| Task description |
Find the line in the entries below that contains "Definition demo_now : timeval". Repeat it exactly, and every line after it through the line that contains "- unfold str_resize. rewrite length_resize. lia.".

| Data for processing |
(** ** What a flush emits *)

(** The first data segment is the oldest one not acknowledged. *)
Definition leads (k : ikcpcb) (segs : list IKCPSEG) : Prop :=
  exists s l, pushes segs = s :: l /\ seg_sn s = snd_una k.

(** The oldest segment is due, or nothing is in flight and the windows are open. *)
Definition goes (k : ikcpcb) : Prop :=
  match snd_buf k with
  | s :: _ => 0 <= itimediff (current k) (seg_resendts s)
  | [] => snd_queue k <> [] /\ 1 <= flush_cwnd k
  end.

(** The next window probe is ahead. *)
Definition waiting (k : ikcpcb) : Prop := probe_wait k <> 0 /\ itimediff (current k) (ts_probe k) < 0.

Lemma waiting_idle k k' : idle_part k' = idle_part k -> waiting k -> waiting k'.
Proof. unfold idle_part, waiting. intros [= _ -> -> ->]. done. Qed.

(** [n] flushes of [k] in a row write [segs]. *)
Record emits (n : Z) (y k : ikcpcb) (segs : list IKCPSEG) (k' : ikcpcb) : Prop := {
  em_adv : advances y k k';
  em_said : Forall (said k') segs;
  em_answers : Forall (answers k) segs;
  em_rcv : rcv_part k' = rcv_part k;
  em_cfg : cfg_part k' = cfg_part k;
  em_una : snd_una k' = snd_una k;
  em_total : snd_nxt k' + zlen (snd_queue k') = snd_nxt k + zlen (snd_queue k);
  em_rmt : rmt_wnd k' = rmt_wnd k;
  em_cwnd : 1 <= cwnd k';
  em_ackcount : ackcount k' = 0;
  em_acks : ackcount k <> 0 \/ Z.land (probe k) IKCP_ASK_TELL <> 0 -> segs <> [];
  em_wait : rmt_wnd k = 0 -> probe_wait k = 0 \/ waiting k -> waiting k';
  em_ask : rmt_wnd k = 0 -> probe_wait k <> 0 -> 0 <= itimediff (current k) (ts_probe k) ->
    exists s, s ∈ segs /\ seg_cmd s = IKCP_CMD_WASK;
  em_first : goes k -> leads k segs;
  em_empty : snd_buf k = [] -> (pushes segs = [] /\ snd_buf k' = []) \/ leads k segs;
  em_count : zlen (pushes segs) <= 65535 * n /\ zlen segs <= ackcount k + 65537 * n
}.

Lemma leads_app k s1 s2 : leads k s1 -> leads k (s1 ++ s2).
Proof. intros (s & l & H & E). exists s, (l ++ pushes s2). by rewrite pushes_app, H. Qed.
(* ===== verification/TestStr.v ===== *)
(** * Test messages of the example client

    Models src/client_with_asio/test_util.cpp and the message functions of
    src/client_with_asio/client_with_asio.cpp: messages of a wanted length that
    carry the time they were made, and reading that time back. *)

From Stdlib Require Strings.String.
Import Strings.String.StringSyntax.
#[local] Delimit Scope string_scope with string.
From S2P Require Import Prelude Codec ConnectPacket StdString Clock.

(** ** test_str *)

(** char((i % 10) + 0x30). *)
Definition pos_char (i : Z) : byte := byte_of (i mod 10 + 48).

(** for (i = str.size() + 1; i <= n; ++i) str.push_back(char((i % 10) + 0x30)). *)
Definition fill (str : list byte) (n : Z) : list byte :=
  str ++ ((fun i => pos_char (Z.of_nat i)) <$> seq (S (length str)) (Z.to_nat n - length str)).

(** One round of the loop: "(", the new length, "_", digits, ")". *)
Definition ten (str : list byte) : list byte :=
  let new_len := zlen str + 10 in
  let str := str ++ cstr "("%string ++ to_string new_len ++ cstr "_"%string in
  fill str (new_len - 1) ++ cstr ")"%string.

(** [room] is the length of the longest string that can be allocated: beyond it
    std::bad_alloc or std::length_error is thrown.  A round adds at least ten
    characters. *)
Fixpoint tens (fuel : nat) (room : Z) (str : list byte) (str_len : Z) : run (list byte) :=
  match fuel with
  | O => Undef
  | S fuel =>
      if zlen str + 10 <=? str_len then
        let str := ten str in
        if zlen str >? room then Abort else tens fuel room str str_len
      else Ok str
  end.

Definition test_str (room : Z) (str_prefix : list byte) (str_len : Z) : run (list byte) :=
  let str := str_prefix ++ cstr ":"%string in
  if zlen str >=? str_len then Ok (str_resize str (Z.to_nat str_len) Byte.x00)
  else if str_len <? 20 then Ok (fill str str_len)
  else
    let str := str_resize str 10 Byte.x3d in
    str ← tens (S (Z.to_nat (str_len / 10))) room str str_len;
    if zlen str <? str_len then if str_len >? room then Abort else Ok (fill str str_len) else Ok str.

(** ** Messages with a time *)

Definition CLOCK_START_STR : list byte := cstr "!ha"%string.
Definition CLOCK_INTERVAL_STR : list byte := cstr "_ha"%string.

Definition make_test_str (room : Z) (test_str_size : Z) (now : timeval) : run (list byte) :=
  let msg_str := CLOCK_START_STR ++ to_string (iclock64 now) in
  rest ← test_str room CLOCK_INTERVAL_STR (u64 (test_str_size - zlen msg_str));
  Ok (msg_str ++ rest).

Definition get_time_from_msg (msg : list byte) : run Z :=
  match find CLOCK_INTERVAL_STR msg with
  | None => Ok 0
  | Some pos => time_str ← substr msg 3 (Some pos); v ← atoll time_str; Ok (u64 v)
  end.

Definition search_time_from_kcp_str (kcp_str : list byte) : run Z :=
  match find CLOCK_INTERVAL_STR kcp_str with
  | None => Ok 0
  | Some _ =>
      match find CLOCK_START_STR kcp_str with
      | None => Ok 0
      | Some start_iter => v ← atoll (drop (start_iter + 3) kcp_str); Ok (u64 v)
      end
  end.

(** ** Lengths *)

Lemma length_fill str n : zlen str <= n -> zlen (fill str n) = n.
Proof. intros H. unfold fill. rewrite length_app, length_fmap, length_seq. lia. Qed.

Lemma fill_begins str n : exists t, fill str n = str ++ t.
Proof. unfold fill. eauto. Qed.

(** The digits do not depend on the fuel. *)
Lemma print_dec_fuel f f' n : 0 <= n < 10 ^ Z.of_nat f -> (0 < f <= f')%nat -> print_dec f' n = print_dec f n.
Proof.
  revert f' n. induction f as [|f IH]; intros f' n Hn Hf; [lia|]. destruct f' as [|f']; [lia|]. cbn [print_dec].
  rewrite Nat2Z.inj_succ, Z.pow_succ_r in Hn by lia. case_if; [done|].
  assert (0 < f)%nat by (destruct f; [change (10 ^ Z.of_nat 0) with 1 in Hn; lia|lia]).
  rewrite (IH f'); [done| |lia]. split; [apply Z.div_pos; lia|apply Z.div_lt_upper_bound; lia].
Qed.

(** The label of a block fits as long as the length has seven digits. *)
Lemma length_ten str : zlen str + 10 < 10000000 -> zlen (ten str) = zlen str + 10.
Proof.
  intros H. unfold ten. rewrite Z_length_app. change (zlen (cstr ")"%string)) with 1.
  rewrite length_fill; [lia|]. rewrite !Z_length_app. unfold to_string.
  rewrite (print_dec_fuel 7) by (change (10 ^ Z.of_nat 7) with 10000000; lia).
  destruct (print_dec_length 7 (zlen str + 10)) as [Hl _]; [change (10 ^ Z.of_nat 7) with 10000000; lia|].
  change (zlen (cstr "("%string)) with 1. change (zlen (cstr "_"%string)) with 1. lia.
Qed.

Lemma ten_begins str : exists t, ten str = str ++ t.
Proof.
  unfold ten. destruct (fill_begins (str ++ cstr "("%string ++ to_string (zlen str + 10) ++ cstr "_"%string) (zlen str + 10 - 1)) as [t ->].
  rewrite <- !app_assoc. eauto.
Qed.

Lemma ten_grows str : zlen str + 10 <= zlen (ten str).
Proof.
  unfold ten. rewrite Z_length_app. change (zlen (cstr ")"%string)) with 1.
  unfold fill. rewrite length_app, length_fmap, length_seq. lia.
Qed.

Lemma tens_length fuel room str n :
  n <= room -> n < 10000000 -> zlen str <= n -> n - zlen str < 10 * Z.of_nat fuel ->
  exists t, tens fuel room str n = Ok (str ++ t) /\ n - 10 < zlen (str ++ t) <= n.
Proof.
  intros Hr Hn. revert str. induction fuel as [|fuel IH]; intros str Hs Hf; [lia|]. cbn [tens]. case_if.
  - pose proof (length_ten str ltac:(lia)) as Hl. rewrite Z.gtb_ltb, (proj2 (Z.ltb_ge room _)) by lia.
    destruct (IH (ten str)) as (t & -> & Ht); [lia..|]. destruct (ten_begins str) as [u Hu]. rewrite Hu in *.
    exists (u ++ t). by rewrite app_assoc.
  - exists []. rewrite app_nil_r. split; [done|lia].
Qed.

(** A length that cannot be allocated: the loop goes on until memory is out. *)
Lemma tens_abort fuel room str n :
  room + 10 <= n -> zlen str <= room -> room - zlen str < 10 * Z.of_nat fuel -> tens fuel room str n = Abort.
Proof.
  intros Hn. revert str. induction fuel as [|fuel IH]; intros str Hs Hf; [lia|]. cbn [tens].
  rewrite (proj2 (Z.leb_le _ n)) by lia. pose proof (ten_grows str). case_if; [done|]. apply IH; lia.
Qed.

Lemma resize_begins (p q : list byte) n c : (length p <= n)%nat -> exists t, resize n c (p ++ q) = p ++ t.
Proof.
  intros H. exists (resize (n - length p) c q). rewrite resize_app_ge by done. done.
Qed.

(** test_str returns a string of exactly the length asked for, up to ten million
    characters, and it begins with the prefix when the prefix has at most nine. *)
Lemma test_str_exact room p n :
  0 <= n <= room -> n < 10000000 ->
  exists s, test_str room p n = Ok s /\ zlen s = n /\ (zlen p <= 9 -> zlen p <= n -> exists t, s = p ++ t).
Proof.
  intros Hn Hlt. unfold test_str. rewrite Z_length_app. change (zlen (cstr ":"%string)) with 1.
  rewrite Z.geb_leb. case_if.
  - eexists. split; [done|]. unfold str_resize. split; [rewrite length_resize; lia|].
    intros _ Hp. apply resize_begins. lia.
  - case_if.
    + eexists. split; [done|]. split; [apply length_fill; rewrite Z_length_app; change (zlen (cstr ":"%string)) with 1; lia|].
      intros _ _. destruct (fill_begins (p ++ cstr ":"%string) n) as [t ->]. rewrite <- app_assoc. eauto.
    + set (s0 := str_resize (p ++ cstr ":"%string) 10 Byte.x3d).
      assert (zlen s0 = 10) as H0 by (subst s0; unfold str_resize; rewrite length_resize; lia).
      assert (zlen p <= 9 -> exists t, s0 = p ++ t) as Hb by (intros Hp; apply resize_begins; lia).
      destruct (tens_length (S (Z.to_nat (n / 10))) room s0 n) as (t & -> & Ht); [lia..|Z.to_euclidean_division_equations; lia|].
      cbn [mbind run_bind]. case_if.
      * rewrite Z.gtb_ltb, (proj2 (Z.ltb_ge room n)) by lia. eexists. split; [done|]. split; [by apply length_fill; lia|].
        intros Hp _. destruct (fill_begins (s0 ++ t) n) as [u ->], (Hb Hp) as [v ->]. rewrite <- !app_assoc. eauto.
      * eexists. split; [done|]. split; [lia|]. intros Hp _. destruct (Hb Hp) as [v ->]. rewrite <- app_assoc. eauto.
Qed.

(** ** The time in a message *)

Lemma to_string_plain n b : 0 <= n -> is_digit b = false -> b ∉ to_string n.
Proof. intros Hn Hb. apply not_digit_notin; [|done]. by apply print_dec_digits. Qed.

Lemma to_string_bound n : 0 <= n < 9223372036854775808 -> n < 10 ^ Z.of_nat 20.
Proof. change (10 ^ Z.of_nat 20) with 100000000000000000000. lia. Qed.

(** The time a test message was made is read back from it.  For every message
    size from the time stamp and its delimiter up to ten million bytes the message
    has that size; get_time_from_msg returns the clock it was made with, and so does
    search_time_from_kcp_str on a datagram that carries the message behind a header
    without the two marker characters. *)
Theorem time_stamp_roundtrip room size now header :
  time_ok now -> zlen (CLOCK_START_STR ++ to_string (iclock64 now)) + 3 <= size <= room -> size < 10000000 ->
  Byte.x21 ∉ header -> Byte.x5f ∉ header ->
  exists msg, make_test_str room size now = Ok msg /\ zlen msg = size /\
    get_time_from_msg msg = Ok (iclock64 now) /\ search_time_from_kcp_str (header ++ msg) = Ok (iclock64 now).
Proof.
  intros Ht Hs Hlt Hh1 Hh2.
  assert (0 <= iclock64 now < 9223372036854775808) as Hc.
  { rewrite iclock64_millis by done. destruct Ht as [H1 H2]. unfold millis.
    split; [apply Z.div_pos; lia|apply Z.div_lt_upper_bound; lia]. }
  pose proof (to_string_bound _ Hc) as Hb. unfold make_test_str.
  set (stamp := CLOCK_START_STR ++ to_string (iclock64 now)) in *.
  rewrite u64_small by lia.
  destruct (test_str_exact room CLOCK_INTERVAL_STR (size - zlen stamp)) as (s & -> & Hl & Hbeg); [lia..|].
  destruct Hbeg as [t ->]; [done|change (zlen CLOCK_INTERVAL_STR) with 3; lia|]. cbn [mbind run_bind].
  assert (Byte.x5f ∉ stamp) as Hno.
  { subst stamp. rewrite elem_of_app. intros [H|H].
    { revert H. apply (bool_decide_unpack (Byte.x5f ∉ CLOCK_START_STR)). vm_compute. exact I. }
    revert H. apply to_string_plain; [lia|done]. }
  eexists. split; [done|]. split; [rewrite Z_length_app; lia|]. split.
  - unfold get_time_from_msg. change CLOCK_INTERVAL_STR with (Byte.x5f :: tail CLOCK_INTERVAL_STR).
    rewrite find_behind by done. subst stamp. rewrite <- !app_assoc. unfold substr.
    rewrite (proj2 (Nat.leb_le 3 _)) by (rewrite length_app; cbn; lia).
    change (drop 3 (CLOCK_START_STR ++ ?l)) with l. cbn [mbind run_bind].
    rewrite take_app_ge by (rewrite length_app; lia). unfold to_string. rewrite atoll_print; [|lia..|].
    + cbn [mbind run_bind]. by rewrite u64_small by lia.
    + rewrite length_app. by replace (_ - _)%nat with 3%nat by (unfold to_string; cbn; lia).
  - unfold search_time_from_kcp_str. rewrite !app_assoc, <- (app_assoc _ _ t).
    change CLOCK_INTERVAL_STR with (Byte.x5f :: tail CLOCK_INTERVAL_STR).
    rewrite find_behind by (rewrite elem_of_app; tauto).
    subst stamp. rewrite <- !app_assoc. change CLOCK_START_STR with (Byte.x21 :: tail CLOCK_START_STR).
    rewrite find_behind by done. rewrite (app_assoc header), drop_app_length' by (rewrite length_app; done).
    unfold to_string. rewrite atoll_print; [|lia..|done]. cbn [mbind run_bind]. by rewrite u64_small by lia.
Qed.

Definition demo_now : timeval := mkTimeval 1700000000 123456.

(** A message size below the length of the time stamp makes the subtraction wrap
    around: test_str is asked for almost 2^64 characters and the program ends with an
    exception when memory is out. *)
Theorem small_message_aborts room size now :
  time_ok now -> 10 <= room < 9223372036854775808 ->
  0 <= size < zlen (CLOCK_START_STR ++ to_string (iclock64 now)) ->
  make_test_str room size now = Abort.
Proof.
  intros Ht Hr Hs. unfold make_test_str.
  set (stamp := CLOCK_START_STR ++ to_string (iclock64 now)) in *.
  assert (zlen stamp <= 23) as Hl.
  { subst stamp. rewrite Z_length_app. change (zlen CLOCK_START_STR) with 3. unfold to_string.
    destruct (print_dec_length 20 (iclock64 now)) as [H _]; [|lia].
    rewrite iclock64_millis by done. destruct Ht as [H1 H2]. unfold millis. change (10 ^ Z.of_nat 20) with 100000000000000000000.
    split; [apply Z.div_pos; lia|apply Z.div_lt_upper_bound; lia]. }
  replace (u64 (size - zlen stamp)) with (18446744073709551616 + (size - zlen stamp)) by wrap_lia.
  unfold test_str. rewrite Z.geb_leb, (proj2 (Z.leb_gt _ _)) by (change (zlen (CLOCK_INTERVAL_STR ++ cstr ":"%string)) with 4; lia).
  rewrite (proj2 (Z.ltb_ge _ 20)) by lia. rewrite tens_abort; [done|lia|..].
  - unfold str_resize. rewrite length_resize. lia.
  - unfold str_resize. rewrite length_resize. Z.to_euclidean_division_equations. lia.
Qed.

| Task response |
Definition demo_now : timeval := mkTimeval 1700000000 123456.

(** A message size below the length of the time stamp makes the subtraction wrap
    around: test_str is asked for almost 2^64 characters and the program ends with an
    exception when memory is out. *)
Theorem small_message_aborts room size now :
  time_ok now -> 10 <= room < 9223372036854775808 ->
  0 <= size < zlen (CLOCK_START_STR ++ to_string (iclock64 now)) ->
  make_test_str room size now = Abort.
Proof.
  intros Ht Hr Hs. unfold make_test_str.
  set (stamp := CLOCK_START_STR ++ to_string (iclock64 now)) in *.
  assert (zlen stamp <= 23) as Hl.
  { subst stamp. rewrite Z_length_app. change (zlen CLOCK_START_STR) with 3. unfold to_string.
    destruct (print_dec_length 20 (iclock64 now)) as [H _]; [|lia].
    rewrite iclock64_millis by done. destruct Ht as [H1 H2]. unfold millis. change (10 ^ Z.of_nat 20) with 100000000000000000000.
    split; [apply Z.div_pos; lia|apply Z.div_lt_upper_bound; lia]. }
  replace (u64 (size - zlen stamp)) with (18446744073709551616 + (size - zlen stamp)) by wrap_lia.
  unfold test_str. rewrite Z.geb_leb, (proj2 (Z.leb_gt _ _)) by (change (zlen (CLOCK_INTERVAL_STR ++ cstr ":"%string)) with 4; lia).
  rewrite (proj2 (Z.ltb_ge _ 20)) by lia. rewrite tens_abort; [done|lia|..].
  - unfold str_resize. rewrite length_resize. lia.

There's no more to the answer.